*Input data:*
(* ===== verification/Main.v ===== *)
(** * [main]: start, register, listen, and serve forever

    [main] (WebService.go lines 43-47) prints a banner, registers
    [handleAllRoutes] on [DefaultServeMux] for the pattern ["/"] and
    calls [http.ListenAndServe(IP_PORT, nil)], whose error it ignores.
    [ListenAndServe] never returns once it listens: it accepts
    connections and answers each request through the mux, forever.  The
    program is an interaction tree over [serverE]: printing, listening,
    accepting a request (with the writer of its connection) and
    responding to it; the serving loop is [ITree.iter].  Requests are
    served one after another: each gets a fresh [WebHandler] and shares
    nothing with the others but the external database, so the server's
    concurrency is not observable in this model.  Accept errors are not
    modelled.

    [main_liveness] is the liveness property of the server: after the
    banner and a successful listen, every request it accepts is answered,
    with exactly the mux's reply for that request, before the next one is
    accepted, and it never stops doing so.  It is a coinductive property
    over the infinite tree, proved with Paco. *)

From S2P Require Import Prelude GoStrings GoJson HttpWriter SqlDb WebHandler Tables Compose Executor Handler Server.
From ITree Require Import ITree ITreeFacts.
From Paco Require Import paco.

(** The line feed of ["Starting service\n"]. *)
Definition newline : string := String "010"%char EmptyString.

(** The interactions of the server process. *)
Variant serverE (W : Type) : Type -> Type :=
| Print (msg : string) : serverE W unit
| Listen (addr : string) : serverE W (option string)
| Accept : serverE W (W * http_request)
| Respond (req : http_request) (r : reply W) : serverE W unit
| Crash (msg : string) : serverE W void.
Arguments Print {W} msg.
Arguments Listen {W} addr.
Arguments Accept {W}.
Arguments Respond {W} req r.
Arguments Crash {W} msg.

Section Main.
Context {W : Type} `{!ResponseWriter W} `{!SqlDb} `{!MapIter}.

Local Abbreviation E := (serverE W).

(** [Server.Serve]'s loop: accept, answer through the mux, again. *)
Definition serve_loop {R} (mux : ServeMux W) : itree E R :=
  ITree.iter (fun _ : unit =>
    ITree.bind (ITree.trigger Accept) (fun wr : W * http_request =>
      ITree.bind (ITree.trigger (Respond wr.2 (serve_request mux wr.1 wr.2)))
        (fun _ => Ret (inl tt)))) tt.

(** [http.ListenAndServe]: the listen error, or serving forever. *)
Definition ListenAndServe (addr : string) (mux : ServeMux W) : itree E (option string) :=
  ITree.bind (ITree.trigger (Listen addr)) (fun err =>
    match err with
    | Some e => Ret (Some e)
    | None => serve_loop mux
    end).

(** line 45 on the empty [DefaultServeMux]. *)
Definition registered : option (ServeMux W) :=
  HandleFunc "/" handleAllRoutes_fn DefaultServeMux.

(** lines 43-47; a panic of [HandleFunc] would crash the process. *)
Definition main : itree E unit :=
  ITree.bind (ITree.trigger (Print ("Starting service" +:+ newline))) (fun _ =>
    match registered with
    | None => ITree.bind (ITree.trigger (Crash "http: invalid pattern")) (fun v : void => match v with end)
    | Some mux => ITree.bind (ListenAndServe IP_PORT mux) (fun _ => Ret tt)
    end).

End Main.

(** ** Answering every request *)

Section Answers.
Context {W : Type} (mux : ServeMux W).

Local Abbreviation E := (serverE W).

(** The next event after accepting [req] on [w] is its answer. *)
Definition responds {R} (r : itree E R -> Prop) (w : W) (req : http_request) (t : itree E R) : Prop :=
  exists k, observe t = VisF (Respond req (serve_request mux w req)) k /\ forall u, r (k u).

Inductive answersF {R} (r : itree E R -> Prop) : itree' E R -> Prop :=
| answers_tau t : r t -> answersF r (TauF t)
| answers_accept (k : W * http_request -> itree E R) :
    (forall w req, responds r w req (k (w, req))) -> answersF r (VisF Accept k).

Definition answers_gen {R} (r : itree E R -> Prop) (t : itree E R) : Prop := answersF r (observe t).

Lemma answers_gen_mon {R} : monotone1 (@answers_gen R).
Proof.
  intros t r r' H LE. unfold answers_gen in *.
  destruct H as [t' Ht|k Hk]; constructor; [auto|].
  intros w req. destruct (Hk w req) as (k' & Hobs & Hr). exists k'. split; auto.
Qed.
#[local] Hint Resolve answers_gen_mon : paco.

(** The tree never stops, never does anything but accept and answer,
    and answers each accepted request right after accepting it. *)
Definition answers {R} (t : itree E R) : Prop := paco1 answers_gen bot1 t.

Lemma serve_loop_answers {R} : answers (serve_loop (R:=R) mux).
Proof.
  pcofix CIH. pfold. unfold answers_gen. cbn. constructor. intros w req.
  unfold responds. cbn. eexists. split; [reflexivity|]. intros []. left.
  pfold. unfold answers_gen. cbn. constructor. right. apply CIH.
Qed.

(** Answering is kept by whatever would run after the tree. *)
Lemma answers_bind {R S} (t : itree E R) (k : R -> itree E S) :
  answers t -> answers (ITree.bind t k).
Proof.
  revert t. pcofix CIH. intros t Ht. punfold Ht. unfold answers_gen in Ht.
  pfold. unfold answers_gen. rewrite observe_bind.
  destruct Ht as [t' Ht'|k' Hk'].
  - constructor. right. apply CIH. by destruct Ht' as [Ht'|[]].
  - constructor. intros w req. destruct (Hk' w req) as (k'' & Hobs & Hr).
    exists (fun u => ITree.bind (k'' u) k). split.
    + by rewrite observe_bind, Hobs.
    + intros u. right. apply CIH. by destruct (Hr u) as [H|[]].
Qed.

Lemma answers_observe {R} (t t' : itree E R) :
  observe t = observe t' -> answers t' -> answers t.
Proof. intros Heq H. punfold H. pfold. unfold answers_gen in *. by rewrite Heq. Qed.
End Answers.

Section Liveness.
Context {W : Type} `{!ResponseWriter W} `{!SqlDb} `{!MapIter}.

Lemma registered_root : registered (W:=W) = Some root_mux.
Proof. reflexivity. Qed.

(** C27. The server [main] starts is live: it prints its banner, then
    listens on [IP_PORT]; if listening fails it returns, and otherwise it
    serves forever, answering every request it accepts, before accepting
    the next, with the reply of the mux that routes ["/"] to
    [handleAllRoutes]. *)
Theorem main_liveness :
  exists k1 k2,
    observe (main (W:=W)) = VisF (Print ("Starting service" +:+ newline)) k1 /\
    observe (k1 tt) = VisF (Listen IP_PORT) k2 /\
    (forall e, observe (k2 (Some e)) = RetF tt) /\
    answers root_mux (k2 None).
Proof.
  do 2 eexists. split; [unfold main; cbn; reflexivity|]. cbn. rewrite registered_root.
  split; [unfold ListenAndServe; cbn; reflexivity|].
  split; [done|]. cbn. apply answers_bind.
  apply (answers_observe _ _ (serve_loop root_mux)); [reflexivity|apply serve_loop_answers].
Qed.
End Liveness.
(* ===== verification/Service.v ===== *)
(** * The service as its clients see it

    The router of [Server] and the handler of [Handler] composed: what
    a client reads off its connection for a request to the server that
    [main] starts.  [client_view] is what a client observes (the mux's
    own answers, or a status line and body), [expected_view] the
    contract of the whole service stated without the mux or the
    writer, and [service_refines] shows that routing through
    [root_mux] and writing through any [ResponseWriter] that obeys
    [ResponseWriterLaws] delivers exactly that view on a fresh
    connection. *)

From S2P Require Import Prelude GoStrings GoJson HttpWriter SqlDb WebHandler Tables Compose Executor Handler Response Server.

Local Open Scope Z_scope.

(** What a client reads: the mux's 400, 301 (with its Location) and
    404, or the status line and the body bytes the program wrote. *)
Inductive client_view : Type :=
| ViewBadRequest
| ViewRedirect (location : string)
| ViewNotFound
| ViewResponse (status : option Z) (body : string).

Section Service.
Context {W : Type} `{!ResponseWriter W} `{!SqlDb} `{!MapIter}.

Definition view_of (r : reply W) : client_view :=
  match r with
  | BadRequest => ViewBadRequest
  | Redirect url => ViewRedirect url
  | NotFound => ViewNotFound
  | Served w' => ViewResponse (rw_sent_status w') (rw_sent_body w')
  end.

(** The contract: the mux's decision on the path, then status 200 and
    the JSON text of what [processRequest] leaves in the handler. *)
Definition expected_view (w : W) (req : http_request) : client_view :=
  let p := URL_Path req in
  if decide (p = "*") then ViewBadRequest
  else if decide (Method req <> "CONNECT" /\ cleanPath p <> p) then ViewRedirect (cleanPath p)
  else if String.prefix "/" p
  then ViewResponse (Some 200) (response_payload (handler (fst (processRequest req (initial_state w)))))
  else ViewNotFound.

Context `{!ResponseWriterLaws W}.

(** The program's response on a fresh, empty connection. *)
Lemma handleAllRoutes_fn_view (w : W) req :
  rw_sent_status w = None -> rw_sent_body w = "" ->
  view_of (Served (handleAllRoutes_fn w req)) =
    ViewResponse (Some 200) (response_payload (handler (fst (processRequest req (initial_state w))))).
Proof.
  intros Hs Hb. unfold handleAllRoutes_fn. simpl. rewrite handleAllRoutes_writer. cbv zeta.
  destruct (rw_header_set2_sent HTTP_HDR_STATUS_CODE
    (intstring (response_code (handler (fst (processRequest req (initial_state w))))))
    HTTP_HDR_CONTENT_TYPE VALUE_CONTENT_TYPE_JSON
    (rw_write (response_payload (handler (fst (processRequest req (initial_state w))))) w))
    as (-> & _ & ->).
  by rewrite rw_write_status, rw_write_body, Hs, Hb, string_app_nil_l.
Qed.

(** C30. The service meets its client contract: on a fresh
    connection, every request to the mux [main] registers is answered
    as [expected_view] says: 400 for "*", a 301 to the cleaned path,
    404 for a path that is not rooted, and otherwise status 200 with
    the marshalled body the handler stored, whatever code that body
    carries. *)
Theorem service_refines (w : W) req :
  rw_sent_status w = None -> rw_sent_body w = "" ->
  view_of (serve_request root_mux w req) = expected_view w req.
Proof.
  intros Hs Hb. unfold serve_request, expected_view. rewrite mux_match_root.
  case_decide; [done|]. case_decide; [done|].
  destruct (String.prefix "/" (URL_Path req)); [|done].
  by apply handleAllRoutes_fn_view.
Qed.
End Service.
(** * services/file_management.py: extension resolution and file download

    A shallow embedding of the two functions of [services/file_management.py],
    [get_extension_from_url] and [download_file], together with models of the
    library calls they make (str methods, [urllib.parse.urlparse],
    [os.path.splitext], [os.path.join], [mimetypes.guess_extension],
    [requests.head]/[requests.get], [os.makedirs], [open]/[write],
    [os.path.exists], [os.remove]).

    Conventions.
    - A Python [str] is a [string]; a character of type [ascii] stands for a
      code point in U+0000..U+00FF, and [str.lower] is modelled exactly on
      that range.
    - Indices are [Z], with [-1] for "not found", as [str.find] and
      [str.rfind] return them.
    - Effects are threaded through a state-and-exception monad [M] over a
      [World] (file system, log of issued HTTP requests, heap of dict
      objects); what the outside world answers is read from an [Env].
    - Calls to [logging] change nothing that is modelled and are left out.
    - The library functions are modelled on their CPython 3.11 sources
      ([urllib/parse.py], [genericpath.py], [posixpath.py], [mimetypes.py])
      and on [requests]' [Response.raise_for_status]. *)

From Stdlib Require Import String Ascii ZArith Lia Bool List.
From stdpp Require Import base option gmap sets strings list fin_maps.

Local Open Scope string_scope.
Local Open Scope Z_scope.

#[local] Arguments String.append : simpl nomatch.

(** ** Python [str] operations *)

Module Str.

Definition truthy (s : string) : bool :=
  match s with EmptyString => false | String _ _ => true end.

Definition len (s : string) : Z := Z.of_nat (String.length s).

Fixpoint drop (n : nat) (s : string) : string :=
  match n, s with
  | O, _ => s
  | S n', String _ s' => drop n' s'
  | S _, EmptyString => EmptyString
  end.

Fixpoint take (n : nat) (s : string) : string :=
  match n, s with
  | O, _ => EmptyString
  | S n', String a s' => String a (take n' s')
  | S _, EmptyString => EmptyString
  end.

(** The position a slice bound [i] denotes in [s]: negative bounds count
    from the end, and every bound is clamped to [0 .. len s]. *)
Definition bound (s : string) (i : Z) : nat :=
  if i <? 0 then Z.to_nat (Z.max 0 (len s + i)) else Z.to_nat i.

(** [s[i:]] *)
Definition slice_from (s : string) (i : Z) : string := drop (bound s i) s.

(** [s[:i]] *)
Definition slice_to (s : string) (i : Z) : string := take (bound s i) s.

(** [s[i:i+1]] for [0 <= i]: the one-character string at [i], or [""]
    past the end. *)
Definition at_ (s : string) (i : Z) : string :=
  take 1 (slice_from s i).

(** [s.startswith(p)] *)
Fixpoint startswith (p s : string) : bool :=
  match p, s with
  | EmptyString, _ => true
  | String a p', String b s' => if Ascii.eqb a b then startswith p' s' else false
  | String _ _, EmptyString => false
  end.

Fixpoint find_aux (sub s : string) (pos : Z) : Z :=
  if startswith sub s then pos
  else match s with
       | EmptyString => -1
       | String _ s' => find_aux sub s' (pos + 1)
       end.

(** [s.find(sub)]: index of the first occurrence, or [-1]. *)
Definition find (sub s : string) : Z := find_aux sub s 0.

(** [s.find(c, start)] for a one-character [c] and [0 <= start]. *)
Definition find_from (c : ascii) (s : string) (start : Z) : Z :=
  if len s <? start then -1
  else find_aux (String c EmptyString) (slice_from s start) start.

Fixpoint rfind_aux (c : ascii) (s : string) (pos last : Z) : Z :=
  match s with
  | EmptyString => last
  | String a s' => rfind_aux c s' (pos + 1) (if Ascii.eqb a c then pos else last)
  end.

(** [s.rfind(c)] for a one-character [c]: index of the last occurrence,
    or [-1]. *)
Definition rfind (c : ascii) (s : string) : Z := rfind_aux c s 0 (-1).

(** [c in s] for a one-character [c]. *)
Fixpoint contains (c : ascii) (s : string) : bool :=
  match s with
  | EmptyString => false
  | String a s' => Ascii.eqb a c || contains c s'
  end.

(** [s.replace(old, new, 1)]: the first occurrence of [old], if any, is
    replaced; an empty [old] matches at position 0. *)
Definition replace1 (s old new : string) : string :=
  let i := find old s in
  if i <? 0 then s
  else slice_to s i ++ new ++ slice_from s (i + len old).

(** [s.replace(c, "")] for a one-character [c]. *)
Fixpoint remove (c : ascii) (s : string) : string :=
  match s with
  | EmptyString => EmptyString
  | String a s' => if Ascii.eqb a c then remove c s' else String a (remove c s')
  end.

(** [s.split(c)[0]]: what precedes the first [c]. *)
Fixpoint before (c : ascii) (s : string) : string :=
  match s with
  | EmptyString => EmptyString
  | String a s' => if Ascii.eqb a c then EmptyString else String a (before c s')
  end.

(** [s.split(c, 1)] when [c in s]: both sides of the first [c]. *)
Fixpoint split1 (c : ascii) (s : string) : string * string :=
  match s with
  | EmptyString => (EmptyString, EmptyString)
  | String a s' =>
      if Ascii.eqb a c then (EmptyString, s')
      else let '(l, r) := split1 c s' in (String a l, r)
  end.

Definition code (c : ascii) : Z := Z.of_nat (nat_of_ascii c).

(** Upper-case letters among U+0000..U+00FF: A..Z, and U+00C0..U+00DE
    without the multiplication sign U+00D7. *)
Definition is_upper (c : ascii) : bool :=
  ((65 <=? code c) && (code c <=? 90))
  || ((192 <=? code c) && (code c <=? 222) && negb (code c =? 215)).

Definition lower_char (c : ascii) : ascii :=
  if is_upper c then ascii_of_nat (nat_of_ascii c + 32) else c.

(** [s.lower()] *)
Fixpoint lower (s : string) : string :=
  match s with
  | EmptyString => EmptyString
  | String a s' => String (lower_char a) (lower s')
  end.

(** No character of [s] is an upper-case letter. *)
Fixpoint is_lowercase (s : string) : bool :=
  match s with
  | EmptyString => true
  | String a s' => negb (is_upper a) && is_lowercase s'
  end.

(** [sub in s] *)
Definition has_substring (sub s : string) : bool := 0 <=? find sub s.

(** [s.lstrip(chars)] for the set of characters of code at most [bound]. *)
Fixpoint lstrip_upto (limit : Z) (s : string) : string :=
  match s with
  | EmptyString => EmptyString
  | String a s' => if code a <=? limit then lstrip_upto limit s' else s
  end.

(** [all(c in chars for c in s)] *)
Fixpoint all_in (chars s : string) : bool :=
  match s with
  | EmptyString => true
  | String a s' => contains a chars && all_in chars s'
  end.

(** [s.endswith(c)] for a one-character [c]. *)
Fixpoint endswith (c : ascii) (s : string) : bool :=
  match s with
  | EmptyString => false
  | String a EmptyString => Ascii.eqb a c
  | String _ s' => endswith c s'
  end.

End Str.

(** ** Exceptions and outcomes *)

(** Instances of Python's [Exception] that the modelled calls raise.
    [KeyboardInterrupt] and [SystemExit], which are no [Exception]s and no
    failures of a request or of a write, are outside the model. *)
Inductive Exception : Type :=
| ValueError (msg : string)
| HTTPError (status_code : Z) (url : string)
| RequestException (msg : string)
| OSError (msg : string).

(** What a call yields: a value, or a raised exception. *)
Inductive result (A : Type) : Type :=
| Ok (a : A)
| Raise (e : Exception).
Arguments Ok {A} a.
Arguments Raise {A} e.

Definition result_bind {A B : Type} (r : result A) (k : A -> result B) : result B :=
  match r with
  | Ok a => k a
  | Raise e => Raise e
  end.

(** ** [os.path] *)

Module OsPath.

(** The [while] loop of [genericpath._splitext]: starting at
    [filenameIndex], it runs for the [n = dotIndex - filenameIndex]
    positions before the last dot and answers whether one of them holds
    something other than a dot (the loop's early [return]). *)
Fixpoint splitext_scan (p : string) (filenameIndex : Z) (n : nat) : bool :=
  match n with
  | O => false
  | S n' =>
      if negb (String.eqb (Str.at_ p filenameIndex) ".") then true
      else splitext_scan p (filenameIndex + 1) n'
  end.
(** X13: with positive maturity and strike, a non-negative rate and
    positive volatilities and spots, the nested loop returns two grids with
    one row per volatility and one column per spot, and the cell at row [i],
    column [j] holds the call (put) price of the engine constructed for the
    [i]-th volatility and the [j]-th spot. *)
Theorem heatmap_prices_cells (T K r : R) (vol_range spot_range : list R) :
  0 < T -> 0 < K -> 0 <= r ->
  Forall (Rlt 0) vol_range -> Forall (Rlt 0) spot_range ->
  exists call_prices put_prices : matrix,
    heatmap_prices T K r vol_range spot_range = Ok (call_prices, put_prices)
    /\ List.length call_prices = List.length vol_range
    /\ List.length put_prices = List.length vol_range
    /\ Forall (fun row => List.length row = List.length spot_range)
         call_prices
    /\ Forall (fun row => List.length row = List.length spot_range)
         put_prices
    /\ forall (i j : nat) (vol spot : R),
         nth_error vol_range i = Some vol ->
         nth_error spot_range j = Some spot ->
         exists (bs_temp : BlackScholes) (c p : R),
           __init__ T K spot vol r = Ok bs_temp
           /\ outcome (calculate_prices bs_temp) = Ok (c, p)
           /\ cell call_prices i j = Some c
           /\ cell put_prices i j = Some p.
Proof.
  intros HT HK Hr Hvols Hspots.
  destruct (heatmap_prices_values T K r vol_range spot_range
              HT HK Hr Hvols Hspots)
    as (calls & puts & Hrun & Hsc & Hsp & Hcells).
  assert (Hrows : forall m : matrix,
             map (@List.length R) m
             = repeat (List.length spot_range) (List.length vol_range) ->
             List.length m = List.length vol_range
             /\ Forall (fun row => List.length row = List.length spot_range)
                  m).
  { intros m Hm. split.
    - rewrite <- (length_map (@List.length R) m), Hm.
      apply repeat_length.
    - apply Forall_forall. intros row Hrow.
      apply (in_map (@List.length R)) in Hrow. rewrite Hm in Hrow.
      now apply repeat_spec in Hrow. }
  destruct (Hrows calls Hsc) as [Hlc Hfc].
  destruct (Hrows puts Hsp) as [Hlp Hfp].
  exists calls, puts. repeat (split; [assumption |]).
  intros i j vol spot Hv Hs.
  destruct (Hcells i j vol spot Hv Hs) as [Hc Hp].
  exists (built T K spot vol r). eexists _, _.
  split.
  { apply init_valid. unfold valid_inputs.
    rewrite Forall_forall in Hvols, Hspots.
    repeat split; try assumption.
    - eapply Hspots, nth_error_In, Hs.
    - eapply Hvols, nth_error_In, Hv. }
  split; [reflexivity |]. split; [exact Hc | exact Hp].
Qed.

Lemma heatmap_prices_cells_witness :
  exists call_prices put_prices : matrix,
    heatmap_prices 1 100 0.05 [0.1; 0.2] [90; 100; 110]
    = Ok (call_prices, put_prices)
    /\ List.length call_prices = 2%nat
    /\ exists (bs_temp : BlackScholes) (c p : R),
         __init__ 1 100 110 0.2 0.05 = Ok bs_temp
         /\ outcome (calculate_prices bs_temp) = Ok (c, p)
         /\ cell call_prices 1 2 = Some c
         /\ cell put_prices 1 2 = Some p.
Proof.
  destruct (heatmap_prices_cells 1 100 0.05 [0.1; 0.2] [90; 100; 110])
    as (calls & puts & Hrun & Hlc & _ & _ & _ & Hcells);
    try lra; try (repeat constructor; lra).
  exists calls, puts. split; [exact Hrun |]. split; [exact Hlc |].
  apply (Hcells 1%nat 2%nat 0.2 110); reflexivity.
Defined.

*Exercise prompt:*
An exact, complete copy of the lines above from the one with "Definition find_from (c" through the one with "Definition code (c" is the whole answer.

*Response box:*
Definition find_from (c : ascii) (s : string) (start : Z) : Z :=
  if len s <? start then -1
  else find_aux (String c EmptyString) (slice_from s start) start.

Fixpoint rfind_aux (c : ascii) (s : string) (pos last : Z) : Z :=
  match s with
  | EmptyString => last
  | String a s' => rfind_aux c s' (pos + 1) (if Ascii.eqb a c then pos else last)
  end.

(** [s.rfind(c)] for a one-character [c]: index of the last occurrence,
    or [-1]. *)
Definition rfind (c : ascii) (s : string) : Z := rfind_aux c s 0 (-1).

(** [c in s] for a one-character [c]. *)
Fixpoint contains (c : ascii) (s : string) : bool :=
  match s with
  | EmptyString => false
  | String a s' => Ascii.eqb a c || contains c s'
  end.

(** [s.replace(old, new, 1)]: the first occurrence of [old], if any, is
    replaced; an empty [old] matches at position 0. *)
Definition replace1 (s old new : string) : string :=
  let i := find old s in
  if i <? 0 then s
  else slice_to s i ++ new ++ slice_from s (i + len old).

(** [s.replace(c, "")] for a one-character [c]. *)
Fixpoint remove (c : ascii) (s : string) : string :=
  match s with
  | EmptyString => EmptyString
  | String a s' => if Ascii.eqb a c then remove c s' else String a (remove c s')
  end.

(** [s.split(c)[0]]: what precedes the first [c]. *)
Fixpoint before (c : ascii) (s : string) : string :=
  match s with
  | EmptyString => EmptyString
  | String a s' => if Ascii.eqb a c then EmptyString else String a (before c s')
  end.

(** [s.split(c, 1)] when [c in s]: both sides of the first [c]. *)
Fixpoint split1 (c : ascii) (s : string) : string * string :=
  match s with
  | EmptyString => (EmptyString, EmptyString)
  | String a s' =>
      if Ascii.eqb a c then (EmptyString, s')
      else let '(l, r) := split1 c s' in (String a l, r)
  end.

Definition code (c : ascii) : Z := Z.of_nat (nat_of_ascii c).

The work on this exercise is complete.